Jo Peters: “Dat is een understatement. In de bijna 40 jaar dat ik in de business zit heb ik het nog nooit zo slecht gezien. We zitten in een ‘perfect storm’. We hebben niet alleen langdurig te maken met lage olie- en gasprijzen, maar ook met een investeringsklimaat dat ver achterblijft op de ons omringende landen. De investeringsaftrek die van 25% naar 40% zou gaan is nog steeds niet in de Kamer behandeld. Daardoor gaan we het afleggen tegen landen als Noorwegen en Engeland.”


Wim Schouwenaar: “Er is geen gelijk speelveld.”


Jo Peters: “Precies. Tel daar bij op dat er voor miljoenen aan investeringen op de plank blijft liggen omdat onze activiteiten in de Noordzee schadelijke effecten zouden hebben op een gebied ten zuiden van Maastricht. Ridicuul! Bovendien krijgen we straks ook nog de nationale CO2 belasting. Ik zal je de details besparen, maar het komt erop neer dat die ons – zonder dat wij daar als sector ook maar iets aan kunnen doen – meer gaat kosten dan de eventuele verhoging van de investeringsaftrek gaat opleveren. Om maar te zwijgen over de operationele problemen veroorzaakt door COVID. Ik kan niet anders concluderen dan dat we in een storm zitten die zijn weerga niet kent. We zijn als industrie aan het overleven. Het enige voordeel is dat het zo slecht gaat dat het alleen nog maar beter kan worden.”

'Laten we vooral ook de handen ineen slaan'.

David Stibbe: “Zal ik dan maar proberen een positieve draai aan het onderwerp te geven? In olie en gas op de Noordzee is het inderdaad een probleem. In onze globale marktfocus ligt dat wat anders. Of laat ik het zo zeggen, wat minder slecht. Neem die nieuwe crew boat waar ik het eerder over had, die ontwikkelen we niet voor de Nederlandse, maar voor een internationale markt. We vinden het overigens wel belangrijk dat we hem hier, in onze home ground, testen en presenteren. Maar los daarvan, het is een maritieme oplossing voor een internationale markt die veilig, efficiënt en goedkoper moet zijn. Dat doen we dus niet alleen, maar met partners die op technisch gebied een aanvullende en toegevoegde waarde leveren. Daarbij is het zaak dat je vanuit de hele keten denkt. Vanuit crew change.
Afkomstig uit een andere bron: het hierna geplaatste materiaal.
(* ===== verification/PtrList.v ===== *)
(** * Lists of pointers with holes

    src/tll/util/pointer_list.h, the container of the event loop.  The first
    [_size] elements of the vector are the list; a null pointer is a hole left
    by a removal.  Elements beyond [_size] are only ever overwritten, so the
    list of the first [_size] elements is the whole state. *)
From S2P Require Import Prelude.

Module PtrList.

Abbreviation plist := (list (option Z)).

Fixpoint insert (l : plist) (v : Z) : plist :=
  match l with
  | [] => [Some v]
  | i :: l =>
      if bool_decide (i = Some v) then i :: l
      else match i with
           | None => Some v :: l
           | Some _ => i :: insert l v
           end
  end.

Fixpoint erase (l : plist) (v : Z) : plist :=
  match l with
  | [] => []
  | i :: l => if bool_decide (i = Some v) then None :: l else i :: erase l v
  end.

(** The loop that decrements [_size] while the last element is null. *)
Fixpoint shrink (l : plist) : plist :=
  match l with
  | [] => []
  | i :: l => match i, shrink l with None, [] => [] | _, l' => i :: l' end
  end.

Definition erase_shrink (l : plist) (v : Z) : plist := shrink (erase l v).

Definition add (l : plist) (v : Z) : plist := insert l v.
Definition del (l : plist) (v : Z) : plist := erase_shrink l v.

(** [rebuild]: the elements before [to] are kept, those from [to] to the
    current one are holes; [std::swap(i, *to++)] moves an element down. *)
Fixpoint rebuild_loop (n i to : nat) (l : plist) : plist * nat :=
  match n with
  | O => (l, to)
  | S n =>
      match l !! i with
      | Some (Some v) =>
          match l !! to with
          | Some t => rebuild_loop n (S i) (S to) (<[i := t]> (<[to := Some v]> l))
          | None => (l, to)
          end
      | _ => rebuild_loop n (S i) to l
      end
  end.

Definition rebuild (l : plist) : plist :=
  let '(l', size) := rebuild_loop (length l) 0 0 l in take size l'.

(** ** The elements of a list *)
Fixpoint elems (l : plist) : list Z :=
  match l with [] => [] | Some x :: l => x :: elems l | None :: l => elems l end.

Lemma elems_app l k : elems (l ++ k) = elems l ++ elems k.
Proof. induction l as [|[x|] l IH]; cbn; [done|by rewrite IH|done]. Qed.

(** No hole at the end, so the size is zero exactly when the list is empty. *)
Definition tight (l : plist) : Prop := last l ≠ Some None.

Lemma elems_insert_new l v : v ∉ elems l → NoDup (elems l) →
  NoDup (elems (insert l v)) ∧ ∀ x, x ∈ elems (insert l v) ↔ x = v ∨ x ∈ elems l.
Proof.
  induction l as [|i l IH]; cbn; intros Hv Hn.
  { split; [apply NoDup_singleton|]. set_solver. }
  destruct i as [x|]; cbn in *.
  - apply NoDup_cons in Hn as [Hx Hn]. case_bool_decide as E; [exfalso; set_solver|]. cbn.
    destruct IH as [Hn' Hi]; [set_solver|done|]. split.
    + apply NoDup_cons. split; [|done]. rewrite Hi. intros [->|?]; [|done]. set_solver.
    + intros y. rewrite !elem_of_cons, Hi. tauto.
  - rewrite bool_decide_false by done. cbn. split; [by apply NoDup_cons|]. intros y. by rewrite elem_of_cons.
Qed.

(** Before any hole the element is found and nothing changes. *)
Lemma insert_front l v k : Forall is_Some l → insert (l ++ Some v :: k) v = l ++ Some v :: k ∨ Some v ∈ l.
Proof.
  induction 1 as [|i l [x ->] Hl IH]; cbn; [left; by rewrite bool_decide_true|].
  case_bool_decide as E; [right; rewrite E; set_solver|]. destruct IH as [->|?]; [by left|right; set_solver].
Qed.

Lemma insert_idemp l v : insert (insert l v) v = insert l v.
Proof.
  induction l as [|i l IH]; cbn; [by rewrite bool_decide_true|]. case_bool_decide as E; cbn.
  - by rewrite bool_decide_true.
  - destruct i as [x|]; cbn; [by rewrite bool_decide_false, IH|by rewrite bool_decide_true].
Qed.

Lemma tight_cons i l : l ≠ [] → tight (i :: l) ↔ tight l.
Proof. intros H. unfold tight. destruct l; [done|]. by rewrite last_cons_cons. Qed.

Lemma insert_not_nil l v : insert l v ≠ [].
Proof. destruct l as [|[x|] l]; cbn; try case_bool_decide; done. Qed.

Lemma tight_insert l v : tight l → tight (insert l v).
Proof.
  induction l as [|i l IH]; cbn; [done|]. intros Ht. case_bool_decide; [done|].
  destruct (decide (l = [])) as [->|Hl].
  - destruct i; cbn; [done|]. by unfold tight in *.
  - apply tight_cons in Ht; [|done]. destruct i; apply tight_cons; auto using insert_not_nil.
Qed.

Lemma elems_erase l v : NoDup (elems l) →
  NoDup (elems (erase l v)) ∧ ∀ x, x ∈ elems (erase l v) ↔ x ∈ elems l ∧ x ≠ v.
Proof.
  induction l as [|i l IH]; cbn; intros Hn; [set_solver|]. destruct i as [x|]; cbn in *.
  - apply NoDup_cons in Hn as [Hx Hn]. case_bool_decide as E; cbn.
    + injection E as ->. split; [done|]. set_solver.
    + destruct (IH Hn) as [Hn' Hi]. split; [apply NoDup_cons; split; [rewrite Hi; tauto|done]|].
      intros y. rewrite !elem_of_cons, Hi. naive_solver.
  - rewrite bool_decide_false by done. cbn. auto.
Qed.

Lemma elems_shrink l : elems (shrink l) = elems l.
Proof.
  induction l as [|[x|] l IH]; cbn; [done|by rewrite <-IH|]. rewrite <-IH. by destruct (shrink l).
Qed.

Lemma tight_shrink l : tight (shrink l).
Proof.
  induction l as [|[x|] l IH]; cbn; [done| |].
  - destruct (shrink l); [done|]. by apply tight_cons.
  - destruct (shrink l); [done|]. by apply tight_cons.
Qed.

Lemma tight_empty l : tight l → (elems l = [] ↔ l = []).
Proof.
  intros Ht. split; [|by intros ->]. intros E. destruct l as [|i l] using rev_ind; [done|].
  unfold tight in Ht. rewrite last_snoc in Ht. rewrite elems_app in E. destruct i as [x|]; [|done].
  cbn in E. by apply app_eq_nil in E as [_ ?].
Qed.

Lemma elems_del l v : NoDup (elems l) →
  NoDup (elems (del l v)) ∧ (∀ x, x ∈ elems (del l v) ↔ x ∈ elems l ∧ x ≠ v) ∧ tight (del l v).
Proof.
  intros Hn. unfold del, erase_shrink. rewrite elems_shrink. destruct (elems_erase l v Hn).
  split_and!; [done..|apply tight_shrink].
Qed.

Lemma erase_absent l v : v ∉ elems l → erase l v = l.
Proof.
  induction l as [|[x|] l IH]; cbn; intros Hv; [done| |].
  - rewrite bool_decide_false by set_solver. f_equal. apply IH. set_solver.
  - rewrite bool_decide_false by done. f_equal. by apply IH.
Qed.

Lemma shrink_tight l : tight l → shrink l = l.
Proof.
  induction l as [|i l IH]; cbn; intros Ht; [done|]. destruct (decide (l = [])) as [->|Hl].
  - destruct i; cbn; [done|]. by unfold tight in Ht.
  - rewrite IH by (by apply tight_cons in Ht). destruct i, l; done.
Qed.

Lemma del_absent l v : v ∉ elems l → tight l → del l v = l.
Proof. intros Hv Ht. unfold del, erase_shrink. by rewrite erase_absent, shrink_tight. Qed.

(** ** The list as a set *)
Inductive op := Add (v : Z) | Del (v : Z).

Definition step (l : plist) (o : op) : plist := match o with Add v => add l v | Del v => del l v end.

Definition spec (s : gset Z) (o : op) : gset Z := match o with Add v => {[v]} ∪ s | Del v => s ∖ {[v]} end.

(** Adds only of elements that are not in the set. *)
Fixpoint fresh (s : gset Z) (ops : list op) : Prop :=
  match ops with [] => True | o :: ops => match o with Add v => v ∉ s | Del _ => True end ∧ fresh (spec s o) ops end.

Lemma step_set o l s :
  match o with Add v => v ∉ s | Del _ => True end → NoDup (elems l) → (∀ x, x ∈ elems l ↔ x ∈ s) → tight l →
  NoDup (elems (step l o)) ∧ (∀ x, x ∈ elems (step l o) ↔ x ∈ spec s o) ∧ tight (step l o).
Proof.
  intros Ho Hn Hs Ht. destruct o as [v|v]; cbn.
  - destruct (elems_insert_new l v) as [Hn' Hi]; [by rewrite Hs|done|]. split_and!; [done| |by apply tight_insert].
    intros x. rewrite Hi, Hs. set_solver.
  - destruct (elems_del l v Hn) as (Hn' & Hi & Ht'). split_and!; [done| |done]. intros x. rewrite Hi, Hs. set_solver.
Qed.

Lemma run_set ops : ∀ l s,
  fresh s ops → NoDup (elems l) → (∀ x, x ∈ elems l ↔ x ∈ s) → tight l →
  NoDup (elems (foldl step l ops)) ∧ (∀ x, x ∈ elems (foldl step l ops) ↔ x ∈ foldl spec s ops) ∧ tight (foldl step l ops).
Proof.
  induction ops as [|o ops IH]; intros l s Hf Hn Hs Ht; cbn in *; [done|]. destruct Hf as [Ho Hf].
  destruct (step_set o l s Ho Hn Hs Ht) as (? & ? & ?). by apply IH.
Qed.

(** The pointer list is a set with holes: after any sequence of removals,
    and of additions of elements that are not in it, it holds every element of
    the set exactly once, and its size is zero exactly when the set is empty
    (the loop switches polling of the pending and of the nofd list on and off
    by it). *)
Theorem ptrlist_is_set (ops : list op) (H : fresh ∅ ops) :
  let l := foldl step [] ops in
  NoDup (elems l) ∧ (∀ x, x ∈ elems l ↔ x ∈ foldl spec ∅ ops) ∧ (length l = 0%nat ↔ foldl spec ∅ ops = ∅).
Proof.
  destruct (run_set ops [] ∅ H) as (Hn & Hi & Ht); [constructor|set_solver|done|]. cbv zeta. split_and!; [done..|].
  rewrite length_zero_iff_nil, <-(tight_empty _ Ht). split.
  - intros E. apply set_eq. intros x. rewrite <-Hi, E. set_solver.
  - intros E. apply elem_of_nil_inv. intros x. rewrite Hi, E. set_solver.
Qed.

Lemma ptrlist_is_set_witness :
  let ops := [Add 1; Add 2; Add 3; Del 1; Add 4; Del 3; Del 2] in
  let l := foldl step [] ops in
  NoDup (elems l) ∧ (∀ x, x ∈ elems l ↔ x ∈ foldl spec ∅ ops) ∧ (length l = 0%nat ↔ foldl spec ∅ ops = ∅).
Proof. apply ptrlist_is_set. cbn. set_solver. Defined.

(** Adding an element that is already in the list behind a hole stores it
    twice, and one removal then leaves a copy behind. *)
Theorem ptrlist_duplicate :
  let l := foldl step [] [Add 1; Add 2; Del 1; Add 2] in
  elems l = [2; 2] ∧ 2 ∈ elems (step l (Del 2)).
Proof. vm_compute. split; [done|]. left. Qed.

(** ** Compaction *)
Lemma insert_middle {A} (l1 l2 : list A) n x y : n = length l1 → <[n := y]> (l1 ++ x :: l2) = l1 ++ y :: l2.
Proof. intros ->. induction l1; cbn; [done|]. by f_equal. Qed.

Lemma rebuild_loop_spec n : ∀ done_ k rest,
  length rest = n →
  rebuild_loop n (length done_ + k) (length done_) (map Some done_ ++ replicate k None ++ rest) =
  let kept := done_ ++ elems rest in
  (map Some kept ++ replicate (k + length rest - length (elems rest)) None, length kept).
Proof.
  induction n as [|n IH]; intros done_ k rest Hn; cbn [rebuild_loop].
  { destruct rest; [|done]. cbn. rewrite !app_nil_r. by rewrite Nat.sub_0_r, Nat.add_0_r. }
  destruct rest as [|i rest]; [done|]. injection Hn as Hn.
  assert ((map Some done_ ++ replicate k None ++ i :: rest) !! (length done_ + k)%nat = Some i) as Hi.
  { rewrite app_assoc. apply list_lookup_middle. rewrite length_app, length_map, length_replicate. done. }
  rewrite Hi. destruct i as [v|].
  - destruct k as [|k].
    + rewrite Nat.add_0_r in *. rewrite Hi. cbn [replicate app] in *.
      rewrite list_insert_id by (rewrite list_insert_id; done). rewrite list_insert_id by done.
      specialize (IH (done_ ++ [v]) 0%nat rest Hn). rewrite length_app in IH. cbn [length replicate app] in IH.
      rewrite !Nat.add_0_r, Nat.add_1_r in IH. rewrite map_app, <-app_assoc in IH. cbn [map app] in IH. rewrite IH.
      cbn. rewrite <-!app_assoc. cbn. done.
    + assert ((map Some done_ ++ replicate (S k) None ++ Some v :: rest) !! length done_ = Some None) as Ht.
      { apply list_lookup_middle. by rewrite length_map. }
      rewrite Ht. specialize (IH (done_ ++ [v]) (S k) rest Hn). rewrite length_app in IH. cbn [length] in IH.
      assert (<[(length done_ + S k)%nat := None]> (<[length done_ := Some v]>
        (map Some done_ ++ replicate (S k) None ++ Some v :: rest)) =
        map Some (done_ ++ [v]) ++ replicate (S k) None ++ rest) as ->.
      { cbn [replicate app]. rewrite (insert_middle (map Some done_)) by (by rewrite length_map).
        change (map Some done_ ++ Some v :: replicate k None ++ Some v :: rest)
          with (map Some done_ ++ (Some v :: replicate k None) ++ Some v :: rest).
        rewrite app_assoc, insert_middle by (rewrite length_app, length_map; cbn; rewrite length_replicate; lia).
        rewrite map_app, <-!app_assoc. cbn. do 2 f_equal.
        change (replicate k None ++ [None] ++ rest = (None :: replicate k None) ++ rest).
        by rewrite app_assoc, <-replicate_cons_app. }
      replace (S (length done_ + S k)) with (length done_ + 1 + S k)%nat by lia.
      replace (S (length done_)) with (length done_ + 1)%nat by lia. rewrite IH. cbv zeta. cbn [elems length].
      replace (S k + S (length rest) - S (length (elems rest)))%nat with (S k + length rest - length (elems rest))%nat by lia.
      by rewrite <-!app_assoc.
  - specialize (IH done_ (S k) rest Hn). rewrite replicate_S, replicate_cons_app, <-app_assoc in IH. cbn [app] in IH.
    replace (S (length done_ + k)) with (length done_ + S k)%nat by lia. rewrite IH. cbv zeta. cbn [elems length].
    by replace (S k + length rest - length (elems rest))%nat with (k + S (length rest) - length (elems rest))%nat by lia.
Qed.

(** Rebuild removes the holes and keeps the elements in their order. *)
Theorem ptrlist_rebuild (l : plist) : rebuild l = map Some (elems l).
Proof.
  unfold rebuild. pose proof (rebuild_loop_spec (length l) [] 0 l eq_refl) as E. cbn in E. rewrite E. cbn.
  rewrite <-(length_map Some (elems l)). apply take_app_length.
Qed.
End PtrList.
En dat begint al op het vliegveld.“

Met het oog op de toekomst: welke rol zien jullie voor AYOP weggelegd?


Wim Schouwenaar: “Nou, ik signaleer al enige tijd dat er verschuivingen aan het plaatsvinden zijn wat betreft de locaties waar de belangrijke activiteiten plaatsvinden. Den Helder, IJmuiden, ik denk dat het vooral zaak is dat AYOP in gesprek blijft met alle partijen die daarin een stem hebben zodat men zich daar kan vestigen waar het wenselijk dan wel noodzakelijk is.”


Jo Peters: “Nederland is een klein land met grote ambities. Enerzijds is het belangrijk dat iedere haven plannen heeft om een zo goed mogelijk resultaat te behalen. Aan de andere kant moet men de ogen niet sluiten voor de synergie van het geheel. Ik bedoel, cost is key. Met andere woorden, laten we zorgen dat niet iedereen vecht voor het zijne, maar dat we ook de handen ineen slaan. Goede contacten binnen het AYOP-netwerk zijn daarbij van wezenlijke betekenis.”


David Stibbe: “De common goals zijn duidelijk. Het pad daar naartoe is alleen voor iedereen anders. We hebben allemaal onze eigen belangen. Het samenbrengen van al die zaken, het managen van verwachtingen, het communiceren van een realistisch tijdspad, die dingen. Dat lijkt mij bij uitstek een taak voor AYOP. Maak je borst maar nat Sylvia!”